WORKING DATA:
Record GroupKey := MkGroupKey {
  gk_target : bytes;
  gk_upstream_tls : bool;
  gk_http_health : bool;
  gk_proxy_protocol : ProxyProtocol.ProxyProtocol;
}.
#[global] Instance GroupKey_eq_dec : EqDecision GroupKey.
Proof. solve_decision. Defined.
#[global] Instance GroupKey_countable : Countable GroupKey.
Proof.
  refine (inj_countable' (λ k, (gk_target k, gk_upstream_tls k, gk_http_health k, gk_proxy_protocol k))
    (λ '(t, u, h, p), MkGroupKey t u h p) _).
  by intros [].
Defined.

Inductive Owner := Configured | Runtime.
#[global] Instance Owner_eq_dec : EqDecision Owner.
Proof. solve_decision. Defined.

Record EndpointState := MkEndpoint {
  ep_endpoint : bytes;
  ep_online : option bool;
  ep_since_ms : Z;
  ep_last_checked_ms : Z;
}.

Record MonitorGroup := MkGroup {
  g_key : GroupKey;
  g_requested_target : bytes;
  g_effective_host : bytes;
  g_effective_port : Z;
  g_tls_server_name : bytes;
  g_owner : Owner;
  g_endpoints : list EndpointState;
  g_last_activity_ms : Z;
  g_sequence : Z;
}.

Record BackendStatus := MkStatus { bs_name : bytes; bs_online : option bool; bs_since_ms : Z }.
Record SelectedTarget := MkSelected { st_endpoint : bytes; st_tls_server_name : bytes }.
Record CachedDns := MkCachedDns { cd_endpoints : list bytes; cd_expires_at_ms : Z }.

Record HealthBinding := MkBinding {
  hb_group : GroupKey;
  hb_listener : bytes;
  hb_host : bytes;
  hb_path : bytes;
  hb_backend : bytes;
  hb_transport : bytes;
  hb_load_balancing : bytes;
}.

(** The module's statics. *)
Record Pools := MkPools {
  listener_backends : gmap bytes (list BackendStatus);
  forward_listeners : gmap bytes (list GroupKey);
  groups : gmap GroupKey MonitorGroup;
  dns_cache : gmap (bytes * Z) CachedDns;
  cursors : gmap bytes Z;
  bindings : list HealthBinding;
}.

ABOUT THIS TASK: The exact wording of every entry above should be written out again.

EXERCISE OUTPUT:
Record GroupKey := MkGroupKey {
  gk_target : bytes;
  gk_upstream_tls : bool;
  gk_http_health : bool;
  gk_proxy_protocol : ProxyProtocol.ProxyProtocol;
}.
#[global] Instance GroupKey_eq_dec : EqDecision GroupKey.
Proof. solve_decision. Defined.
#[global] Instance GroupKey_countable : Countable GroupKey.
Proof.
  refine (inj_countable' (λ k, (gk_target k, gk_upstream_tls k, gk_http_health k, gk_proxy_protocol k))
    (λ '(t, u, h, p), MkGroupKey t u h p) _).
  by intros [].
Defined.

Inductive Owner := Configured | Runtime.
#[global] Instance Owner_eq_dec : EqDecision Owner.
Proof. solve_decision. Defined.

Record EndpointState := MkEndpoint {
  ep_endpoint : bytes;
  ep_online : option bool;
  ep_since_ms : Z;
  ep_last_checked_ms : Z;
}.

Record MonitorGroup := MkGroup {
  g_key : GroupKey;
  g_requested_target : bytes;
  g_effective_host : bytes;
  g_effective_port : Z;
  g_tls_server_name : bytes;
  g_owner : Owner;
  g_endpoints : list EndpointState;
  g_last_activity_ms : Z;
  g_sequence : Z;
}.

Record BackendStatus := MkStatus { bs_name : bytes; bs_online : option bool; bs_since_ms : Z }.
Record SelectedTarget := MkSelected { st_endpoint : bytes; st_tls_server_name : bytes }.
Record CachedDns := MkCachedDns { cd_endpoints : list bytes; cd_expires_at_ms : Z }.

Record HealthBinding := MkBinding {
  hb_group : GroupKey;
  hb_listener : bytes;
  hb_host : bytes;
  hb_path : bytes;
  hb_backend : bytes;
  hb_transport : bytes;
  hb_load_balancing : bytes;
}.

(** The module's statics. *)
Record Pools := MkPools {
  listener_backends : gmap bytes (list BackendStatus);
  forward_listeners : gmap bytes (list GroupKey);
  groups : gmap GroupKey MonitorGroup;
  dns_cache : gmap (bytes * Z) CachedDns;
  cursors : gmap bytes Z;
  bindings : list HealthBinding;
}.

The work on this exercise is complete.